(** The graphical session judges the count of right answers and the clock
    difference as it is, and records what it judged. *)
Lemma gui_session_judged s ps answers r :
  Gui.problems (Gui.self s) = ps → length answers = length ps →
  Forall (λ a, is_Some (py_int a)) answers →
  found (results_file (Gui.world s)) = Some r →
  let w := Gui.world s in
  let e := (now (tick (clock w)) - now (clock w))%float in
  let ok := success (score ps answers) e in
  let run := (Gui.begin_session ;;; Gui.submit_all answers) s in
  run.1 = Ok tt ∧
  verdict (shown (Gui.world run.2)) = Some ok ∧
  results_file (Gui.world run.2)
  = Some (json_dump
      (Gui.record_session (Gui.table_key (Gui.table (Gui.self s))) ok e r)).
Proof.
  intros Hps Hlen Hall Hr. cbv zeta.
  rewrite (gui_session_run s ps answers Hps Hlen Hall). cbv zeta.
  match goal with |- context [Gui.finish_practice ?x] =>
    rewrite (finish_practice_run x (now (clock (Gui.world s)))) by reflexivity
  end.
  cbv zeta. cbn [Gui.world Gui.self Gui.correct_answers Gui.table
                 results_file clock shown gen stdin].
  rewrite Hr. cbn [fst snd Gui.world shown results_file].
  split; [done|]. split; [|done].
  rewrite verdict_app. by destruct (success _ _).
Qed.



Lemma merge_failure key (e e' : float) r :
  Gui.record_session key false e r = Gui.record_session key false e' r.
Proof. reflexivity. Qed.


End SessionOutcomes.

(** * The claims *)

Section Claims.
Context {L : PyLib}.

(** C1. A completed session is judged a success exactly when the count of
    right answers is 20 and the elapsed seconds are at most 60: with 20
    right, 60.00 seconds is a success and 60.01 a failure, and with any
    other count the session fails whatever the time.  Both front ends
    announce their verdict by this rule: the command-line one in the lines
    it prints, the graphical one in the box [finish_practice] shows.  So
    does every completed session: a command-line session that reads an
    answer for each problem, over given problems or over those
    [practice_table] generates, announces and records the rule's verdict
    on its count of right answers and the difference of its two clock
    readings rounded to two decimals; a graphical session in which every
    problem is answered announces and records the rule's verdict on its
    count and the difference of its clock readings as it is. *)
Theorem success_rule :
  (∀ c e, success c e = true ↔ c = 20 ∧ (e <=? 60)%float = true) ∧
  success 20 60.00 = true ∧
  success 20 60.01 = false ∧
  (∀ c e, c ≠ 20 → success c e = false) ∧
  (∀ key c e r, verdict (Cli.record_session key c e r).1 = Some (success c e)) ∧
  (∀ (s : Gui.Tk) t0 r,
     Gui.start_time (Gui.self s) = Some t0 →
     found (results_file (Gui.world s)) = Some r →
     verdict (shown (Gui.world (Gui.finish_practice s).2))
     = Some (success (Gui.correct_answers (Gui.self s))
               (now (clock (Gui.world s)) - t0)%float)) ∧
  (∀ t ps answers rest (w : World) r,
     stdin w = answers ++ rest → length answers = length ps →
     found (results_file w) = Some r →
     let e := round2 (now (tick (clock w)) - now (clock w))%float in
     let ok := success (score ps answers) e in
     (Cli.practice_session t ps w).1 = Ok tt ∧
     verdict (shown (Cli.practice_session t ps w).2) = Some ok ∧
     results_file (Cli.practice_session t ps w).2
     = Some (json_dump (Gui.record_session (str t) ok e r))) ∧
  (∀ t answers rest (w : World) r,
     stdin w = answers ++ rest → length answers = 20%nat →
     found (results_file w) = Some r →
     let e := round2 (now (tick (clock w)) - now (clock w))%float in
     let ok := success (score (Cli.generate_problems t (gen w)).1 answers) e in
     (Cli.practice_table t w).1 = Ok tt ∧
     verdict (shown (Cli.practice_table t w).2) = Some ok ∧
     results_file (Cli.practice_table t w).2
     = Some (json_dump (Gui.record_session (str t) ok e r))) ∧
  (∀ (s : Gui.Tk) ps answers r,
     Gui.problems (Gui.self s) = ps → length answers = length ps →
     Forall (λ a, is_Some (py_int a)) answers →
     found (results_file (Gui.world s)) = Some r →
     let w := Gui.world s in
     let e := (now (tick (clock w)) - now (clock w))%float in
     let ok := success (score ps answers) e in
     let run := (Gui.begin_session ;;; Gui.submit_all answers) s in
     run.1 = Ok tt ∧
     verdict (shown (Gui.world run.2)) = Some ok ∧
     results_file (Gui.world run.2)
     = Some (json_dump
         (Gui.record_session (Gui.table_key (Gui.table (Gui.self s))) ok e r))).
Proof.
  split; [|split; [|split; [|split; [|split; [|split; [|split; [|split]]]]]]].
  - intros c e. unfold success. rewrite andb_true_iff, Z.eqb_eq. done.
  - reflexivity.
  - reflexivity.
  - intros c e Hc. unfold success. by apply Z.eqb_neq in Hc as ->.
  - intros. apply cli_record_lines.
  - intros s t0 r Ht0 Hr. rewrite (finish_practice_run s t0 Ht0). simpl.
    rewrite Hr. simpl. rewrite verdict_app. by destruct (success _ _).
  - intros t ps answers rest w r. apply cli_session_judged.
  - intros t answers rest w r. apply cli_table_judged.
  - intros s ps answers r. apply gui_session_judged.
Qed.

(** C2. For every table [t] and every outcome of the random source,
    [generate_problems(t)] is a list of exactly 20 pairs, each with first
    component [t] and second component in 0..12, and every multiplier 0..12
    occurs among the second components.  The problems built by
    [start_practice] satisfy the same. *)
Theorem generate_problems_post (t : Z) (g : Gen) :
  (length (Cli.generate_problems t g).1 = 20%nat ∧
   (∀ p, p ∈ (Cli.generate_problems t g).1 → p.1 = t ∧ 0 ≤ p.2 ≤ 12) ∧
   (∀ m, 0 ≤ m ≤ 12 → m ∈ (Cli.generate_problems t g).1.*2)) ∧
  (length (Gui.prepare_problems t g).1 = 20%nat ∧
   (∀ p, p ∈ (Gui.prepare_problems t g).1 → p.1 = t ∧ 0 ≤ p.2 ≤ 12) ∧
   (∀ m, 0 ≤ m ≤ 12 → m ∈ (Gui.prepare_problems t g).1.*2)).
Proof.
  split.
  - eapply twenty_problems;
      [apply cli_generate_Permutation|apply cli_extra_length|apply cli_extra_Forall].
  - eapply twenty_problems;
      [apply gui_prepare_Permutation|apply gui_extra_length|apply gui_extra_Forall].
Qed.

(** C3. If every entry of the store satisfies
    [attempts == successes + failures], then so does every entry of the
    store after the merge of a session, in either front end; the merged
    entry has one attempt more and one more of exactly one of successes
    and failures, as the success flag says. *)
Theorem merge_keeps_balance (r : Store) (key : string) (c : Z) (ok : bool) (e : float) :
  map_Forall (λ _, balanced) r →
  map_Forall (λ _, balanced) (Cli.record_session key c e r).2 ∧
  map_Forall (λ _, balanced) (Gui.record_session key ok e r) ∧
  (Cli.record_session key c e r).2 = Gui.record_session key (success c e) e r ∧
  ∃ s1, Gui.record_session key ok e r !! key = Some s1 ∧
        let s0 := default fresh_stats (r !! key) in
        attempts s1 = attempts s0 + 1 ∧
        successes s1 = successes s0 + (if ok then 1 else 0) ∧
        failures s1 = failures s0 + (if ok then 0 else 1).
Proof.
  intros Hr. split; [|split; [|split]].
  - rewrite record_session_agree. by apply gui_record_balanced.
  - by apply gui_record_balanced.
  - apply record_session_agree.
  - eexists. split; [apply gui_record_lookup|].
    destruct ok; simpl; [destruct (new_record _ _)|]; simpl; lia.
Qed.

§ §

## Work task
Select every line in the records above that contains the word "score".

## Result of this exercise
  let ok := success (score ps answers) e in
     let ok := success (score ps answers) e in
     let ok := success (score (Cli.generate_problems t (gen w)).1 answers) e in
     let ok := success (score ps answers) e in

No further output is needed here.